In adition to converting inputs to tokens and adding special tokens, it will truncate and pad inputs to the maximum length of the sequences defined in the model config. For example, you can check model config with, `tokenizer.model_max_length`.

In [10]:
# Code listing 13.6

# Encode train data
# train_encodings -> transformers.tokenization_utils_base.BatchEncoding
train_encodings = tokenizer(train_contexts, train_questions, truncation=True, padding=True, return_tensors='tf')
print("train_encodings.shape: {}".format(train_encodings["input_ids"].shape))
# Encode test data
test_encodings = tokenizer(test_contexts, test_questions, truncation=True, padding=True, return_tensors='tf')
print("test_encodings.shape: {}".format(test_encodings["input_ids"].shape))


train_encodings.shape: (87599, 512)
test_encodings.shape: (10570, 512)


### Dealing with truncated answers

In the original dataset the `answer_start` and `answer_end` denote the *character*-level position of the answer. But in the model, since we deal in tokens we need the *token*-level position of the answer. For that, we will use the `char_to_token` function in the tokenizer. It will convert the character index to a token index.
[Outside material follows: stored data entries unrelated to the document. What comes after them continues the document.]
(* ===== verification/Store.v ===== *)
(** * The interface between the file system and the log

    What kernel/log.c and kernel/bio.c together promise to kernel/fs.c: inside a
    transaction, bread() gives exclusive access to the current contents of a
    block, log_write() makes a modification part of the transaction, brelse()
    gives the block up.  fs.c is verified against this class; LogTxn.v has its
    instance. *)

From S2P Require Import Prelude Machine Bio.

Open Scope Z_scope.

(** The logical state of the disk during a transaction. *)
Record tstate := Tstate {
  t_view : gmap Z block;       (* current contents of every block outside the log *)
  t_open : gmap Z nat;         (* blocks locked by this process, with their buffer *)
  t_dirty : gset Z;            (* open blocks modified since log_write() *)
  t_logged : list Z;           (* blocks of the transaction, in order *)
  t_out : Z                    (* operations in progress *)
}.

Definition t_opened (x : Z) (i : nat) (t : tstate) : tstate :=
  Tstate (t_view t) (<[x := i]> (t_open t)) (t_dirty t) (t_logged t) (t_out t).
Definition t_closed (x : Z) (t : tstate) : tstate :=
  Tstate (t_view t) (delete x (t_open t)) (t_dirty t) (t_logged t) (t_out t).
Definition t_modified (x : Z) (d : block) (t : tstate) : tstate :=
  Tstate (<[x := d]> (t_view t)) (t_open t) ({[ x ]} ∪ t_dirty t) (t_logged t) (t_out t).
Definition t_add (x : Z) (l : list Z) : list Z := if decide (x ∈ l) then l else l ++ [x].
Definition t_wrote (x : Z) (t : tstate) : tstate :=
  Tstate (t_view t) (t_open t) (t_dirty t ∖ {[ x ]}) (t_add x (t_logged t)) (t_out t).
Definition t_begun (t : tstate) : tstate :=
  Tstate (t_view t) (t_open t) (t_dirty t) (t_logged t) (t_out t + 1).
Definition t_ended (t : tstate) : tstate :=
  if decide (t_out t = 1) then Tstate (t_view t) (t_open t) (t_dirty t) [] 0
  else Tstate (t_view t) (t_open t) (t_dirty t) (t_logged t) (t_out t - 1).

Lemma t_closed_eq x t : t_open (t_closed x t) !! x = None.
Proof. apply lookup_delete_eq. Qed.
Lemma t_closed_ne x y t : y <> x -> t_open (t_closed x t) !! y = t_open t !! y.
Proof. intros. by apply lookup_delete_ne. Qed.
Lemma t_opened_eq x i t : t_open (t_opened x i t) !! x = Some i.
Proof. apply lookup_insert_eq. Qed.
Lemma t_opened_ne x y i t : y <> x -> t_open (t_opened x i t) !! y = t_open t !! y.
Proof. intros. by apply lookup_insert_ne. Qed.
Lemma t_modified_eq x d t : t_view (t_modified x d t) !! x = Some d.
Proof. apply lookup_insert_eq. Qed.
Lemma t_modified_ne x y d t : y <> x -> t_view (t_modified x d t) !! y = t_view t !! y.
Proof. intros. by apply lookup_insert_ne. Qed.

(** bread() of [x] returns: the block exists, is not already locked, and there is
    a buffer for it. *)
Definition can_open (t : tstate) (x : Z) : Prop :=
  is_Some (t_view t !! x) /\ t_open t !! x = None /\
  (x ∈ t_logged t \/ (size (t_open t) + length (t_logged t) < NBUFn)%nat).

Definition BSIZEn : nat := Z.to_nat BSIZE.

(** [struct superblock]'s fields that initlog() reads. *)
Record log_geom := LogGeom { g_logstart : Z; g_nlog : Z }.

Class BlockStore (S : Type) := {
  bs_initlog : Z -> log_geom -> M S unit;
  bs_limit : nat;              (* how many blocks a transaction may hold *)
  bs_rep : S -> tstate -> Prop;
  bs_bread : Z -> Z -> M S nat;
  bs_data : nat -> M S block;
  bs_set : nat -> block -> M S unit;
  bs_log_write : nat -> M S unit;
  bs_brelse : nat -> M S unit;
  bs_begin_op : M S unit;
  bs_end_op : M S unit;
  bs_block_len s t x d : bs_rep s t -> t_view t !! x = Some d -> length d = BSIZEn;
  bs_bread_wp t x Q w :
    bs_rep (user w) t -> held w = [] -> can_open t x ->
    (forall i s' tr, bs_rep s' (t_opened x i t) -> Q i (World [] tr s')) ->
    wp (bs_bread ROOTDEV x) Q w;
  bs_data_wp t x i d Q w :
    bs_rep (user w) t -> t_open t !! x = Some i -> t_view t !! x = Some d ->
    Q d w -> wp (bs_data i) Q w;
  bs_set_wp t x i d Q w :
    bs_rep (user w) t -> held w = [] -> t_open t !! x = Some i -> length d = BSIZEn ->
    (forall s' tr, bs_rep s' (t_modified x d t) -> Q tt (World [] tr s')) ->
    wp (bs_set i d) Q w;
  bs_log_write_wp t x i Q w :
    bs_rep (user w) t -> held w = [] -> t_open t !! x = Some i ->
    (length (t_logged t) < bs_limit)%nat -> 1 <= t_out t ->
    (forall s' tr, bs_rep s' (t_wrote x t) -> Q tt (World [] tr s')) ->
    wp (bs_log_write i) Q w;
  bs_brelse_wp t x i Q w :
    bs_rep (user w) t -> held w = [] -> t_open t !! x = Some i -> x ∉ t_dirty t ->
    (forall s' tr, bs_rep s' (t_closed x t) -> Q tt (World [] tr s')) ->
    wp (bs_brelse i) Q w;
  bs_begin_op_wp t Q w :
    bs_rep (user w) t -> held w = [] ->
    Z.of_nat (length (t_logged t)) + (t_out t + 1) * MAXOPBLOCKS <= LOGSIZE ->
    (forall s' tr, bs_rep s' (t_begun t) -> Q tt (World [] tr s')) ->
    wp bs_begin_op Q w;
  bs_end_op_wp t Q w :
    bs_rep (user w) t -> held w = [] -> 1 <= t_out t ->
    (t_out t = 1 -> t_open t = ∅ /\ (length (t_logged t) < NBUFn)%nat) ->
    (forall s' tr, bs_rep s' (t_ended t) -> Q tt (World [] tr s')) ->
    wp bs_end_op Q w
}.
Because we are enforcing a maximum sequence length of 512, some answers will be inevitably truncated if they are present after the 512th token. Although this is rare, we still need to take care of this as it can result in numerical errors otherwise. Therefore, if the positions are `None` (i.e. couldn't find the answer), it is set to the maximum position.

In [11]:
# Code listing 13.7
def update_char_to_token_positions_inplace(encodings, answers):
    start_positions = []
    end_positions = []
    n_updates = 0
    # Go through all the answers
    for i in range(len(answers)):        
        
        # Get the token position for both start end char positions
        start_positions.append(encodings.char_to_token(i, answers[i]['answer_start']))
        end_positions.append(encodings.char_to_token(i, answers[i]['answer_end'] - 1))
        
        if start_positions[-1] is None or end_positions[-1] is None:
            n_updates += 1
        # if start position is None, the answer passage has been truncated
        # In the guide, https://huggingface.co/transformers/custom_datasets.html#qa-squad
        # they set it to model_max_length, but this will result in NaN losses as the last
        # available label is model_max_length-1 (zero-indexed)
        if start_positions[-1] is None:
            start_positions[-1] = tokenizer.model_max_length -1
            
        if end_positions[-1] is None:
            end_positions[-1] = tokenizer.model_max_length -1
            
    print("{}/{} had answers truncated".format(n_updates, len(answers)))
    encodings.update({'start_positions': start_positions, 'end_positions': end_positions})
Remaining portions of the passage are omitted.